START Raw data
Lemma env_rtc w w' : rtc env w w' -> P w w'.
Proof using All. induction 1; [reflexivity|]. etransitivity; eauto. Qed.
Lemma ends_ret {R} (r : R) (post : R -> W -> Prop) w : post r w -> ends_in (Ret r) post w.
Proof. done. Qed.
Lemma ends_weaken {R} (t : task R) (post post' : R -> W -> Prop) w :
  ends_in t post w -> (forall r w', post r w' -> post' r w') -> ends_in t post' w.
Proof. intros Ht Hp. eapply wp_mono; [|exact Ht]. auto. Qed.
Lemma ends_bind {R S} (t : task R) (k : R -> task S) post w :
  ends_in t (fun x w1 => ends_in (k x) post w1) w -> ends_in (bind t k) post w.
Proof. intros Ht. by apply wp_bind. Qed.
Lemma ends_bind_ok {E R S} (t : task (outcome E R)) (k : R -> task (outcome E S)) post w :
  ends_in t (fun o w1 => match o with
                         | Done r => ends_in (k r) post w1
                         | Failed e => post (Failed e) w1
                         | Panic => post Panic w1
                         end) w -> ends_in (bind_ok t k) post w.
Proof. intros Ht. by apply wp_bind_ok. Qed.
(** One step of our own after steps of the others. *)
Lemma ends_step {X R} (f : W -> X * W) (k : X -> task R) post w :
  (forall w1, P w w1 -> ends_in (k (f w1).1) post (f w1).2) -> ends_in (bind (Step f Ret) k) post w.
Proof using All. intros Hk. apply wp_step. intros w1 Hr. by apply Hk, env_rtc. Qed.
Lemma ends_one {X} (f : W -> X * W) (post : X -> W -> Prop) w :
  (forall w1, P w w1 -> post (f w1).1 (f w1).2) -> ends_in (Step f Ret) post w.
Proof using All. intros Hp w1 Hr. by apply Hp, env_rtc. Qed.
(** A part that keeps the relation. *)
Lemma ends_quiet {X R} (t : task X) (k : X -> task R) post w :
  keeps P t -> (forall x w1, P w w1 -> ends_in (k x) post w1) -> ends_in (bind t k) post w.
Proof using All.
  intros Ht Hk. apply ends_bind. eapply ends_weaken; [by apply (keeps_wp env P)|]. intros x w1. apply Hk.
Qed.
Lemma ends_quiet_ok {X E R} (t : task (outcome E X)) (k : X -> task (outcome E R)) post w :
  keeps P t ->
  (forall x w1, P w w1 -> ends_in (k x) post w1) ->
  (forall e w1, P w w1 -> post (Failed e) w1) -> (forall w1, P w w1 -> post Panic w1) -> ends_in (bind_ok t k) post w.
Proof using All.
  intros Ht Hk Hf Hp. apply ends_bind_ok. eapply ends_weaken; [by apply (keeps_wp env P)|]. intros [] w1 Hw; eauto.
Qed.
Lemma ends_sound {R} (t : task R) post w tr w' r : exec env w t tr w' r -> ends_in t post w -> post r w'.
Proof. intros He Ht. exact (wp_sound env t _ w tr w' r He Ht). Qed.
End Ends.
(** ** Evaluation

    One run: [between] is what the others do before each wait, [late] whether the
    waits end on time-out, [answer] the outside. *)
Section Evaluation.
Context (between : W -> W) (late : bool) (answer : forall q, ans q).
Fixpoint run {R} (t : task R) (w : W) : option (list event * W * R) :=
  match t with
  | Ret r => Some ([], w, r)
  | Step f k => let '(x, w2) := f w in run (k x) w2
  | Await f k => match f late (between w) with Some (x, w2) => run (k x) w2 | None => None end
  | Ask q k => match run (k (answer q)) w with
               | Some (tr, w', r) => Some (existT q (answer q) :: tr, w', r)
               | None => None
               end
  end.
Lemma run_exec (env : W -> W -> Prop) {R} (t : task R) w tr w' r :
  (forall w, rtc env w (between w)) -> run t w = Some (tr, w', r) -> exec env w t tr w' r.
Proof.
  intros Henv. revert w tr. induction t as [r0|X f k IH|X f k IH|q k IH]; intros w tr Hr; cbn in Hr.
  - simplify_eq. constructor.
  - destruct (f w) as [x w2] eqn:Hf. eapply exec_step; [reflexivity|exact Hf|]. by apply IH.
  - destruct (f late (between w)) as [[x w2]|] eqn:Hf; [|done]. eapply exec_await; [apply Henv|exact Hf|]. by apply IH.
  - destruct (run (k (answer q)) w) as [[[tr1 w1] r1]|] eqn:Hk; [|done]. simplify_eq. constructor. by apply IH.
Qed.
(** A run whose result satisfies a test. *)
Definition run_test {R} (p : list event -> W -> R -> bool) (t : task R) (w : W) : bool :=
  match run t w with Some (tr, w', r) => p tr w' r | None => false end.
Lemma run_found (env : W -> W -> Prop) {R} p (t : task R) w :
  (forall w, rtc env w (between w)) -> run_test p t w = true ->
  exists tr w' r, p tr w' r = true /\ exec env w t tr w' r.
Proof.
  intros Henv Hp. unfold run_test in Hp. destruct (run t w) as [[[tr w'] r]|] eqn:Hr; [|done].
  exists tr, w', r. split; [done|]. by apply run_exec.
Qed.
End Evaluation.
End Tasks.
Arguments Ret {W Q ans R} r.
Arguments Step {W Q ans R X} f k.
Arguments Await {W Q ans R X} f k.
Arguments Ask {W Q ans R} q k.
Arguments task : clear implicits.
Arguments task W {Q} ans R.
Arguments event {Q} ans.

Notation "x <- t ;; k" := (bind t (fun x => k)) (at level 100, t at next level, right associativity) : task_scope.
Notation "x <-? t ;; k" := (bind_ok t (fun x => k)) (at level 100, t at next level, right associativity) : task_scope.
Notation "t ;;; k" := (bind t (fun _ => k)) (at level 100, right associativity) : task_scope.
END Raw data
◆ **Work order**: Of the lines above, retype only those from the line containing "task R) (post" through the line containing "Proof. intros Ht Hp.", including both, exactly.

◆ **Reply to the task**:
Lemma ends_weaken {R} (t : task R) (post post' : R -> W -> Prop) w :
  ends_in t post w -> (forall r w', post r w' -> post' r w') -> ends_in t post' w.
Proof. intros Ht Hp. eapply wp_mono; [|exact Ht]. auto. Qed.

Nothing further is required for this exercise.